A new paper provides insights on one of the most important factors in the Southern Oceanic carbon cycle, the “biological pump,” where carbon is utilized by organisms at the surface and transferred to ocean depths, away from contact with the atmosphere. The study, authored by scientists from NOAA’s Pacific Marine Environmental Laboratory and the University of Hawaiʻi at Mānoa, was published in PNAS.

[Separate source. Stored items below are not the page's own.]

(** * webidl2js: the Transformer pipeline (lib/transformer.js)

    A shallow embedding of [Transformer]: registration of sources and
    modules, source collection, document loading, the two-pass model builder
    and the emission driver, followed by the properties of the pipeline. *)

From Stdlib Require Import String Ascii List Bool Arith Lia Permutation.
From stdpp Require Import base option list gmap strings.
Import ListNotations.

Open Scope string_scope.
Open Scope list_scope.

(** ** Strings *)

(** The quote and newline characters of the emitted preamble. *)
Definition dquote : string := String "034"%char EmptyString.
Definition newline : string := String "010"%char EmptyString.

(** [s.endsWith(suffix)] *)
Fixpoint endsWith (s suffix : string) : bool :=
  if decide (s = suffix) then true
  else match s with
       | EmptyString => false
       | String _ s' => endsWith s' suffix
       end.

(** [s.replace(/\\/g, "/")] *)
Fixpoint replace_backslashes (s : string) : string :=
  match s with
  | EmptyString => EmptyString
  | String c s' =>
      String (if decide (c = "\"%char) then "/"%char else c) (replace_backslashes s')
  end.

(** [if (p[0] !== ".") p = "./" + p] *)
Definition force_relative (p : string) : string :=
  match p with
  | String "." _ => p
  | _ => "./" ++ p
  end.

(** ** Exceptions and the state-and-exception monad

    A JavaScript call either returns or throws; in both cases the mutations
    it made so far to the objects it was handed remain. *)

Inductive Error : Type :=
| TypeError (msg : string)
| GenericError (msg : string)
| SyntaxError
| IOError (path : string).

Inductive Result (A : Type) : Type :=
| Ok (a : A)
| Throw (e : Error).
Arguments Ok {A} a.
Arguments Throw {A} e.

#[global] Instance Error_eq_dec : EqDecision Error.
Proof. solve_decision. Defined.

#[global] Instance Result_eq_dec {A} `{EqDecision A} : EqDecision (Result A).
Proof. solve_decision. Defined.

Definition is_ok {A} (r : Result A) : bool :=
  match r with Ok _ => true | Throw _ => false end.

Definition M (S A : Type) : Type := S -> Result A * S.

Definition ret {S A} (a : A) : M S A := fun s => (Ok a, s).
Definition throw {S A} (e : Error) : M S A := fun s => (Throw e, s).
Definition bind {S A B} (c : M S A) (k : A -> M S B) : M S B :=
  fun s => match c s with
           | (Ok a, s') => k a s'
           | (Throw e, s') => (Throw e, s')
           end.
Definition get_state {S} : M S S := fun s => (Ok s, s).
Definition modify_state {S} (f : S -> S) : M S unit := fun s => (Ok tt, f s).
Definition lift_result {S A} (r : Result A) : M S A := fun s => (r, s).

Notation "x <- c ;; k" := (bind c (fun x => k))
  (at level 100, c at next level, right associativity).
Notation "c ;;; k" := (bind c (fun _ => k))
  (at level 100, right associativity).

(** [for (const x of l) body(x)] *)
Fixpoint for_each {S A} (body : A -> M S unit) (l : list A) : M S unit :=
  match l with
  | [] => ret tt
  | x :: l' => body x ;;; for_each body l'
  end.
Lemma foldl_set_complete l : forall opts k v,
  In (k, v) l ->
  is_Some (foldl (fun opts kv => <[ConfigParser.optionxform (fst kv) := snd kv]> opts)
                 opts l !! Py.lower k).
Proof.
  induction l as [|kv l IH]; intros opts k v Hin; [destruct Hin|].
  cbn [foldl]. destruct Hin as [->|Hin]; [|eapply IH, Hin].
  apply foldl_set_keeps. cbn [fst snd]. eexists. apply lookup_insert_eq.
Qed.

Lemma for_each_app {A} (l1 l2 : list A) (body : A -> M unit) w :
  for_each (l1 ++ l2) body w = (for_each l1 body ;; for_each l2 body) w.
Proof.
  revert w. induction l1 as [|x l1 IH]; intros w; [reflexivity|].
  cbn [app for_each]. rewrite run_assoc.
  destruct (body x w) as [[[]|e] w1] eqn:E.
  - rewrite !(run_bind_ok _ _ _ _ _ E). apply IH.
  - rewrite !(run_bind_raise _ _ _ _ _ E). reflexivity.
Qed.

End NameFacts.

(** X19: the parser object of the style file has one section, [style].
    Every option in it is the lower-case name of a key of the dictionary
    with that key's value, and every key of the dictionary has an option
    under its lower-case name: no value is made up and no name is lost. *)
Theorem style_config_names (in_dict : gmap string style_value) :
  exists opts,
    style_config in_dict = Ok [("style", opts)]
    /\ (forall x v, opts !! x = Some v ->
                    exists k, in_dict !! k = Some v /\ Py.lower k = x)
    /\ (forall k, is_Some (in_dict !! k) -> is_Some (opts !! Py.lower k)).
Proof.
  exists (style_section in_dict). split; [apply style_config_eq|]. split.
  - intros x v H. unfold style_section in H.
    apply foldl_set_sound in H as [H|(k & Hin & Hk)].
    + rewrite lookup_empty in H. discriminate.
    + exists k. split; [|exact Hk].
      apply elem_of_map_to_list, list_elem_of_In, Hin.
  - intros k [v Hk]. unfold style_section. apply (foldl_set_complete _ _ k v).
    apply list_elem_of_In, elem_of_map_to_list, Hk.
Qed.
(** X21: every navigation a handler performs goes to a route [App.js]
    declares: the login page navigates to ["/dashboard"] only, the
    dashboard's effect hook and logout button to ["/"] only; none of
    them relies on the catch-all redirect. *)
Theorem handlers_navigate_to_declared_routes api lst dst ls lres dres p :
  (p ∈ navigations (outcome (LoginPage.handleSubmit api lst ls) lres).2 →
   p = "/dashboard" ∧ App.route p = App.Element App.DashboardPage)
  ∧ (p ∈ navigations (outcome (DashboardPage.useEffect api dst ls) dres).2
     ∨ p ∈ navigations (DashboardPage.handleLogout dst ls).2 →
     p = "/" ∧ App.route p = App.Element App.LoginPage).
Proof.
  split.
  - rewrite handleSubmit_outcome.
    destruct lres as [r|err]; simpl;
      [destruct (data r) as [d|]; simpl;
       [destruct (truthy (success d)); simpl|]|];
      intros Hp; try (by apply elem_of_nil in Hp).
    apply list_elem_of_singleton in Hp as ->. done.
  - intros [Hp|Hp].
    + unfold DashboardPage.useEffect in Hp.
      destruct (negb _); simpl in Hp.
      { apply list_elem_of_singleton in Hp as ->. done. }
      assert (∀ st1 e,
                p ∈ navigations (DashboardPage.on_error st1 ls e).2 →
                p = "/" ∧ App.route p = App.Element App.LoginPage) as Herr.
      { intros st1 e. unfold DashboardPage.on_error.
        destruct (DashboardPage.is_401 e); simpl; intros H.
        - apply list_elem_of_singleton in H as ->. done.
        - by apply elem_of_nil in H. }
      destruct dres as [rs|err]; simpl in Hp; [|by eapply Herr].
      destruct (DashboardPage.try_body dst rs) as [st1 [e|]];
        [by eapply Herr | by apply elem_of_nil in Hp].
    + simpl in Hp. apply list_elem_of_singleton in Hp as ->. done.
Qed.

(** X22: a response with truthy [success] whose [token] is the empty
    string still sends the login page to ["/dashboard"], but the
    dashboard then finds no usable token: it sends nothing and
    navigates back to ["/"]. *)
Theorem empty_token_bounces_back api lst ls r d :
  data r = Some d →
  truthy (success d) = true →
  token d = JStr "" →
  let '(_, ls', effs) := outcome (LoginPage.handleSubmit api lst ls) (Fulfilled r) in
  effs = [Navigate "/dashboard"]
  ∧ ls' !! "token" = Some ""
  ∧ ∀ api' dst,
      DashboardPage.useEffect api' dst ls' = Finished dst ls' [Navigate "/"].
Proof.
  intros Hd Hs Ht. rewrite handleSubmit_outcome, Hd, Hs.
  assert (setItem "username" (username d) (setItem "token" (token d) ls)
            !! "token" = Some "") as Hl.
  { unfold setItem. rewrite lookup_insert_ne by done.
    rewrite lookup_insert_eq. by rewrite Ht. }
  split; [done|]. split; [exact Hl|].
  intros api' dst. apply useEffect_no_token.
  unfold getItem. by rewrite Hl.
Qed.
Definition large_aggressive_profile : dict :=
  [("age"%string, VNum 40); ("annual_income"%string, VNum 80);
   ("total_capital"%string, VNum 500);
   ("monthly_expense"%string, VNum (15 # 10));
   ("risk_level"%string, VNum 4);
   ("investment_experience"%string, VStr "丰富");
   ("career_stage"%string, VStr "职业生涯稳健期")].

End Router.

(** ** script_execution_enforcer.py: the execution log and its check *)

Module Enforcer.

Section Log.
Context {payload : Type}.

(** An entry of [self.execution_log]: the name of the function called,
    and the rest of the entry (params, result, timestamp). *)
Record log_entry : Type := {
  function : string;
  details : payload
}.

(** [log_execution(self, function_name, params, result)] appends an
    entry to the log. *)
Definition log_execution (execution_log : list log_entry)
    (function_name : string) (d : payload) : list log_entry :=
  execution_log ++ [{| function := function_name; details := d |}].

(** [func in called_functions] *)
Definition called (func : string) (called_functions : list string) : bool :=
  existsb (String.eqb func) called_functions.

(** [validate_execution(self)]: both required functions were called, and
    one of the two selectors. *)
Definition validate_execution (execution_log : list log_entry) : bool :=
  let called_functions := map function execution_log in
  let required_functions :=
    ["user_profile_parser.parse_user_profile"%string;
     "intelligent_selector_router.intelligent_select"%string] in
  let selector_functions :=
    ["etf_selector.select_best_sw_lv1_indices_by_valuation"%string;
     "sw_lv2_selector.select_best_sw_lv2_indices_by_valuation"%string] in
  if negb (forallb (fun func => called func called_functions)
                   required_functions)
  then false
  else
    let selector_called :=
      existsb (fun func => called func called_functions)
              selector_functions in
    if negb selector_called then false else true.

End Log.

End Enforcer.

(** ** Binary64 arithmetic

    Python floats and numpy's float64 are IEEE-754 doubles.  This module
    repeats, on the primitive doubles, the arithmetic of the loop body of
    [select_top_etfs] after the percentile is known, and of the sigmoid
    branch of [nonlinear_position_sizing] around its call of [np.exp]. *)

Module Double.
Local Open Scope float_scope.
#[local] Set Warnings "-inexact-float".

Record etf_score : Type := {
  name : string;
  percentile : float;
  current_value : float;
  valuation_score : float;
  momentum_score : float;
  volatility_score : float;
  total_score : float;
  latest_price : float
}.

(** The body of the loop of [select_top_etfs] from the unpacked pair
    [percentile, current_val] on.  The ints 100, 10 and 5 are converted to
    doubles by the float operations. *)
Definition score_etf (item : string * (float * float)) : etf_score :=
  let '(etf_name, (pct, current_val)) := item in
  let valuation_score := 100 - pct in
  let momentum_score := 10 in
  let volatility_score := 5 in
  let total_score :=
    valuation_score * 0.8 + momentum_score * 0.1 + volatility_score * 0.1 in
  {| name := etf_name;
     percentile := pct;
     current_value := current_val;
     valuation_score := valuation_score;
     momentum_score := momentum_score;
     volatility_score := volatility_score;
     total_score := total_score;
     latest_price := current_val |}.

(** [sorted(etf_scores, key=lambda x: x['total_score'], reverse=True)] *)
Definition sort_by_total_score_desc (l : list etf_score) : list etf_score :=
  Py.sort_by (fun x y => total_score y <=? total_score x) l.

(** [select_top_etfs], given for every ETF of [self.etf_data] the pair that
    [calculate_valuation_percentile] returned. *)
Definition select_top_etfs (valuations : list (string * (float * float)))
    (n_select : nat) : list etf_score :=
  let etf_scores := map score_etf valuations in
  let etf_scores := sort_by_total_score_desc etf_scores in
  firstn n_select etf_scores.

(** The ranking by valuation percentile alone: ascending, ties in the
    order of [self.etf_data]. *)
Definition sort_by_percentile_asc (l : list etf_score) : list etf_score :=
  Py.sort_by (fun x y => percentile x <=? percentile y) l.


(** [np.clip(position, 0, 1)] on a number. *)
Definition np_clip01 (position : float) : float :=
  if position <? 0 then 0 else if 1 <? position then 1 else position.




End Double.

(** ** Reference definitions and concrete inputs

    What the properties below compare the code with: the formula of the
    percentile as the design states it, the ranking by valuation percentile
    alone, and the inputs at which the code is evaluated. *)

Module Spec.
Import Py Strategy.
Local Open Scope Q_scope.

(** The percentages [winsorize] can pass on to [np.percentile]. *)
Definition valid_pct (pct : Q) : Prop := 0 <= pct <= 1.

(** The weight of the observation [t], counted from [1] (the earliest) to
    [T] (the latest): [decay_lambda ^ (T - t)]. *)
Definition spec_weight (decay_lambda : Q) (T t : nat) : Q :=
  pow decay_lambda (T - t).

(** The indicator of the observation [t], counted from [1]: [1] if and
    only if its winsorized value is below the winsorized current value. *)
Definition spec_indicator (winsorized_values : list Q) (wcur : Q) (t : nat)
  : Q :=
  if Qlt_bool (nth (t - 1) winsorized_values 0) wcur then 1 else 0.

(** (sum of weight x indicator) / (sum of weight) x 100, [t] from 1 to T. *)
Definition spec_percentile (decay_lambda : Q) (indicator : nat -> Q)
    (T : nat) : Q :=
  sum (map (fun t => spec_weight decay_lambda T t * indicator t) (seq 1 T))
  / sum (map (fun t => spec_weight decay_lambda T t) (seq 1 T))
  * 100.

(** The defaults of the strategy: decay 0.95, winsorize 5%. *)
Definition default_config : config :=
  {| lambda_decay := 95 # 100; winsorize_pct := 5 # 100 |}.

(** A series whose latest value is an outlier above the rest. *)
Definition outlier_series : list Q := [1; 2; 3; 4; 100].

(** The current value as the design states it: clipped with the bounds of
    the whole series. *)
Definition clipped_current (self : config) (values : list Q) : res Q :=
  lower_bound <- np_percentile values (winsorize_pct self * 100) ;;
  upper_bound <- np_percentile values ((1 - winsorize_pct self) * 100) ;;
  Ok (clip1 lower_bound upper_bound (iloc_last values)).

(** The ranking by valuation percentile alone: ascending, ties in the
    order of [self.etf_data]. *)
Definition sort_by_percentile_asc (l : list etf_score) : list etf_score :=
  sort_by (fun x y => Qle_bool (percentile x) (percentile y)) l.



(** The raw weight factor of a selected ETF in
    [calculate_nonlinear_weights]: [((100 - p) / 50) ** 2]. *)
Definition raw_factor (e : etf_score) : Q :=
  pow ((100 - percentile e) / 50) 2.

(** Three loaded ETFs with different valuations. *)
Definition etf_data_mixed : list (string * list Q) :=
  [("上证50ETF"%string, [10; 12; 14; 16; 13]);
   ("红利ETF"%string, [9; 8; 7; 6; 5; 6]);
   ("碳中和ETF"%string, [40; 35; 50; 45; 60; 55])].

(** Three loaded ETFs, each at the highest valuation of its history. *)
Definition etf_data_at_highs : list (string * list Q) :=
  [("上证50ETF"%string, outlier_series);
   ("红利ETF"%string, [10; 12; 11; 30]);
   ("碳中和ETF"%string, [40; 35; 50; 45; 60; 90])].

(** Entries of [selected_etfs] that all carry percentile 100. *)
Definition etf_at_100 (etf_name : string) (pe : Q) : etf_score :=
  {| name := etf_name;
     percentile := 100;
     current_value := pe;
     valuation_score := 0;
     momentum_score := 10;
     volatility_score := 5;
     total_score := 3 # 2;
     latest_price := pe |}.

Definition selected_at_100 : list etf_score :=
  [etf_at_100 "上证50ETF" 11; etf_at_100 "红利ETF" 7; etf_at_100 "碳中和ETF" 30].

(** An entry of [selected_etfs] as the loop of [select_top_etfs] builds it
    from a percentile and a latest value. *)
Definition etf_at (etf_name : string) (pct pe : Q) : etf_score :=
  {| name := etf_name;
     percentile := pct;
     current_value := pe;
     valuation_score := 100 - pct;
     momentum_score := 10;
     volatility_score := 5;
     total_score := (100 - pct) * (8 # 10) + 10 * (1 # 10) + 5 * (1 # 10);
     latest_price := pe |}.

(** A selection with one cheap, one fairly valued and one expensive ETF. *)
Definition selected_spread : list etf_score :=
  [etf_at "红利ETF" 20 7; etf_at "上证50ETF" 50 11; etf_at "碳中和ETF" 100 30].

End Spec.

Module SizerSpec.
Local Open Scope R_scope.

(** The sigmoid curve as the design states it, before any clip:
    1 / (1 + e^(k (x - 0.5))), k = 5 x aggressiveness, x = percentile/100. *)
Definition sigmoid (aggressiveness percentile : R) : R :=
  1 / (1 + exp (5 * aggressiveness * (percentile / 100 - 0.5))).

End SizerSpec.

Module ScreenerSpec.
Import Py Screener.
Local Open Scope Q_scope.

(** "[a] may stand before [b]" in a list ranked by descending composite
    score. *)
Definition score_desc (a b : valuation) : Prop :=
  comprehensive_score b <= comprehensive_score a.

(** The composite score of one index of the universe, where it can be
    computed: the index has a current PE, a monthly history, and both of
    its percentiles.  The score combines the safety score, the trading
    activity and the price resilience against the mean change of all
    indices. *)
Definition composite_score_of (current_df monthly_df : dataframe) (c : Z)
  : option Q :=
  match get_index_current_pe c current_df,
        get_index_monthly_pe_history c monthly_df with
  | Some latest_pe, (h0 :: _) as history =>
      match calculate_pe_percentile (Some latest_pe) history,
            calculate_price_percentile (Some (h_price h0)) history with
      | Some pe_percentile, Some price_percentile =>
          Some (calculate_comprehensive_score
                  (calculate_valuation_safety_score
                     (Some pe_percentile) (Some price_percentile) history)
                  (calculate_trading_activity_coefficient c monthly_df)
                  (calculate_price_resilience_coefficient
                     c monthly_df (all_indices_avg_change monthly_df)))
      | _, _ => None
      end
  | _, _ => None
  end.

(** An index qualifies when its composite score exists and is above 0. *)
Definition qualifies (current_df monthly_df : dataframe)
    (entry : Z * string) : bool :=
  match composite_score_of current_df monthly_df (fst entry) with
  | Some s => Qlt_bool 0 s
  | None => false
  end.

(** The qualifying indices of the universe, in the order of the dict. *)
Definition qualifying (current_df monthly_df : dataframe)
    (sw_lv2_indices : list (Z * string)) : list (Z * string) :=
  filter (qualifies current_df monthly_df) sw_lv2_indices.

(** The dict item an entry of the result was built from. *)
Definition entry_of (v : valuation) : Z * string := (code v, name v).

(** Histories (newest first) for the safety score: a flat one, and one
    whose valuation fell in each of the last three months. *)
Definition item (d : Z) (pe price : Q) : hist_item :=
  {| h_date := d; h_pe := pe; h_price := price |}.

Definition steady_history : list hist_item :=
  [item 4 20 100; item 3 20 101; item 2 21 102; item 1 22 103].

Definition falling_history : list hist_item :=
  [item 4 17 100; item 3 18 101; item 2 19 102; item 1 20 103].

(** The monthly rows of one index over 120 months (day numbers 1 to 120):
    a constant turnover, a price that fell every month, and a valuation
    that fell from 151 and then rose again from 10 over the last [tail]
    months; only the latest month has a non-zero change. *)
Definition month_pe (tail d : nat) : Q :=
  if Nat.leb d (120 - tail) then inject_Z (152 - Z.of_nat d)
  else inject_Z (Z.of_nat d - Z.of_nat (120 - tail) + 9).

Definition month_row (c : Z) (nm : string) (tail : nat) (latest_change : Q)
    (d : nat) : row :=
  {| index_code := c;
     index_name := nm;
     publish_date := Z.of_nat d;
     pe_ratio := Some (month_pe tail d);
     close_index := Some (inject_Z (1000 - Z.of_nat d));
     change_pct := Some (if Nat.eqb d 120 then latest_change else 0);
     turnover_rate := Some 1 |}.

Definition index_months (c : Z) (nm : string) (tail : nat)
    (latest_change : Q) : dataframe :=
  map (month_row c nm tail latest_change) (seq 1 120).
(** * Shape inference of the ONNX neural-network operators (onnx/defs/nn/defs.cc)

    A shallow embedding of the type-and-shape inference functions of
    [onnx-1.2.2/onnx/defs/nn/defs.cc]:

    - [convPoolTypeAndShapeInference]  (Conv, AveragePool, MaxPool, LpPool)
    - [roiPoolTypeShapeInference]      (MaxRoiPool)
    - [convTransposeShapeInference]    (ConvTranspose)
    - [gloablPoolTypeShapeInference]   (GlobalAveragePool, GlobalMaxPool, GlobalLpPool)
    - the inference lambda of Flatten.

    The functions read an [InferenceContext] (attributes and input types) and
    mutate the type of output 0.  They leave by falling off the end, by
    [return;], or by [fail_shape_inference] (a C++ exception).  All of this is
    kept: the embedding is a state-and-exit monad over the output type.

    The first part of the file holds the definitions: the embedding, then the
    vocabulary of the statements.  The second part holds the proofs. *)

From Stdlib Require Import ZArith Lia.
From stdpp Require Import base option list strings pretty gmap.

Local Open Scope Z_scope.

(** * The embedding *)

(** ** 64-bit signed integers: [int64_t] values are integers of [Z]; every
    arithmetic operation of the source is followed by the two's-complement
    wrap-around. *)

Module Int64.

Definition min_signed : Z := - 2 ^ 63.
Definition max_signed : Z := 2 ^ 63 - 1.

Definition wrap (z : Z) : Z := (z + 2 ^ 63) mod 2 ^ 64 - 2 ^ 63.

(** [fits z]: [z] is representable as an [int64_t]. *)
Definition fits (z : Z) : Prop := min_signed <= z <= max_signed.

Definition add (a b : Z) : Z := wrap (a + b).
Definition sub (a b : Z) : Z := wrap (a - b).
Definition mul (a b : Z) : Z := wrap (a * b).

End Int64.

(** [static_cast<int>] of an [int64_t]: the low 32 bits, signed. *)
Definition static_cast_int (z : Z) : Z := (z + 2 ^ 31) mod 2 ^ 32 - 2 ^ 31.

(** ** Data model *)

(** Modelled from the spec: [TensorShapeProto::Dimension], generated protobuf
    code that is not part of defs.cc.  A dimension is a known integer
    ([dim_value]), a symbolic name ([dim_param]) or not set at all; reading
    [dim_value()] of a dimension without a value yields the default 0. *)
Inductive Dimension : Type :=
| DimValue (v : Z)
| DimParam (p : string)
| DimUnset.

Global Instance Dimension_inhabited : Inhabited Dimension := populate DimUnset.

Definition has_dim_value (d : Dimension) : bool :=
  match d with DimValue _ => true | _ => false end.

Definition dim_value (d : Dimension) : Z :=
  match d with DimValue v => v | _ => 0 end.

(** Modelled from the spec: the tensor case of [TypeProto]: an element type
    (0 is the protobuf default, UNDEFINED) and an optional shape. *)
Record TypeProto : Type := mkType {
  elem_type : Z;
  shape : option (list Dimension)
}.

(** A freshly constructed output type: nothing set. *)
Definition TypeProto_empty : TypeProto := mkType 0 None.

(** Modelled from the spec: [AttributeProto], an integer, a list of integers
    or a string.  Reading the list of an attribute that carries none yields
    the empty list, the protobuf default. *)
Inductive AttributeProto : Type :=
| INT (i : Z)
| INTS (ints : list Z)
| STRING (s : string).

Definition attr_ints (a : AttributeProto) : list Z :=
  match a with INTS l => l | _ => [] end.
(** [// Build generation config], with the block under [if enableThinking]. *)
Definition buildGenerationConfig (req : ChatCompletionRequest.t)
  : GoogleGenerationConfig.t :=
  let genConfig :=
    GoogleGenerationConfig.mk
      (if float64_nonzero (ChatCompletionRequest.TopP req)
       then Some (ChatCompletionRequest.TopP req) else None)
      (if negb (ChatCompletionRequest.TopK req =? 0)
       then Some (ChatCompletionRequest.TopK req) else None)
      (if float64_nonzero (ChatCompletionRequest.Temperature req)
       then Some (ChatCompletionRequest.Temperature req) else None)
      1
      (if negb (ChatCompletionRequest.MaxTokens req =? 0)
       then Some (ChatCompletionRequest.MaxTokens req) else None)
      stopSequences
      None in
  if enableThinking (ChatCompletionRequest.Model req) then
    let budget := 8192 in
    let minMaxTokens := budget + 4096 in
    GoogleGenerationConfig.mk
      (GoogleGenerationConfig.TopP genConfig)
      (GoogleGenerationConfig.TopK genConfig)
      (GoogleGenerationConfig.Temperature genConfig)
      (GoogleGenerationConfig.CandidateCount genConfig)
      (match GoogleGenerationConfig.MaxOutputTokens genConfig with
       | None => Some minMaxTokens
       | Some m => if m <=? budget then Some minMaxTokens else Some m
       end)
      (GoogleGenerationConfig.StopSequences genConfig)
      (Some (GoogleThinkingConfig.mk true (Some budget) ""))
  else genConfig.
(** A run whose recorded changes are all absolute values. *)
Lemma solve_records_abs (c : Config) :
  1 ≤ grid_size c →
  ∃ r, solve c = inr r ∧
    Forall is_abs (convergence_history r) ∧
    (∀ idx max_change, convergence_history r !! idx = Some max_change →
       convergence_test max_change (tolerance c) (Z.of_nat idx) = true ↔
       converged r = true ∧ S idx = length (convergence_history r)) ∧
    (if converged r
     then (1 ≤ length (convergence_history r))%nat
     else final_iteration r = None ∧
          length (convergence_history r) = Z.to_nat (max_iterations c)).
Proof.
  intros Hn.
  destruct (solve_spec c (shape (grid_size c)) is_abs)
    as (u0 & mask & r & _ & _ & Er & _ & _ & Habs & _ & Htest & Hfin); [done| |].
  - intros u0 mask E0 Em.
    destruct (setup_spec _ _ u0 mask Hn E0 Em) as (Hu0 & Hm & _).
    split; [done|]. intros a Ha.
    destruct (step_total (grid_size c) (boundary_conditions c) mask a)
      as (a' & mc & ? & Hmc & ?); [done..|].
    exists a', mc. split_and!; try done.
    apply np_max_elem in Hmc. by apply abs_diff_elem in Hmc.
  - exists r. split_and!; try done. destruct (converged r); [by destruct Hfin|done].
Qed.

(** X5.  No recorded [max_change] is negative: [max_change < 0] is false
    for every entry of the convergence history (an entry is a
    non-negative number, [inf] or NaN). *)
Theorem recorded_changes_are_not_negative (c : Config) :
  1 ≤ grid_size c →
  ∃ r, solve c = inr r ∧
    ∀ iteration max_change,
      convergence_history r !! iteration = Some max_change →
      PrimFloat.ltb max_change 0 = false.
Proof.
  intros Hn. destruct (solve_records_abs c Hn) as (r & Er & Habs & _).
  exists r. split; [done|]. intros k mc Hk.
  rewrite Forall_lookup in Habs. destruct (Habs k mc Hk) as [w ->].
  apply abs_not_negative.
Qed.


(** ** Grids without an interior *)

(** X7.  On a grid of size 1 or 2 there is no interior cell and no edge
    cell between corners, so no sweep writes anything: the run returns
    the initial grid, whatever the boundary conditions, the tolerance and
    the number of iterations. *)
Theorem grids_without_interior_never_change (c : Config) :
  1 ≤ grid_size c ≤ 2 →
  ∃ u0 r,
    initial_grid (grid_size c) (boundary_conditions c) = inr u0 ∧
    solve c = inr r ∧ u r = u0.
Proof.
  intros Hn. set (n := grid_size c) in *. set (bc := boundary_conditions c).
  destruct (initial_grid_spec n bc) as (u0 & E0 & Hu0 & _); [lia|].
  destruct (solve_spec c (λ a, a = u0) (λ _, True))
    as (u0' & mask' & r & _ & _ & Er & Hr & _); [lia| |].
  - intros u0' mask E0' Em. fold n bc in E0', Em. rewrite E0 in E0'. simplify_eq.
    split; [done|]. intros a ->.
    destruct (setup_spec n bc u0' mask ltac:(lia) E0 Em) as (_ & Hm & _).
    destruct (sweep_spec n bc mask u0' Hm Hu0) as (a' & E & Ha' & _ & Hrest & _).
    destruct (np_max_total n a' u0') as [mc Hmc]; [lia|done..|].
    exists a', mc. split_and!; try done.
    apply (array_ext n); [done..|]. intros p q.
    assert (in_slice n p = false) as Hp by (apply in_slice_false; lia).
    assert (in_slice n q = false) as Hq by (apply in_slice_false; lia).
    apply Hrest; [by left|by apply corner_not_updated].
  - by exists u0, r.
Qed.

(** ** Mirror symmetry *)









(** * Properties of the presentation code *)

(** ** The values of the heat map *)

Lemma float_ltb_leb (x y : float) : PrimFloat.ltb x y = true → PrimFloat.leb x y = true.
Proof.
  rewrite FloatAxioms.ltb_spec, FloatAxioms.leb_spec.
  unfold SpecFloat.SFltb, SpecFloat.SFleb.
  by destruct (SpecFloat.SFcompare _ _) as [[]|].
Qed.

The Southern Ocean, ​​also known as the Antarctic Ocean, plays a central role in moderating the rate of climate change, absorbing an estimated 40% of the total amount of human-generated carbon dioxide (CO2) emissions and 60–90% of the excess heat trapped by greenhouse gasses in the atmosphere. Understanding how the Southern Ocean absorbs CO2 is one of oceanography’s top priorities, but remote, harsh conditions of the Southern Ocean challenge scientists’ ability to accurately characterize how carbon cycling occurs.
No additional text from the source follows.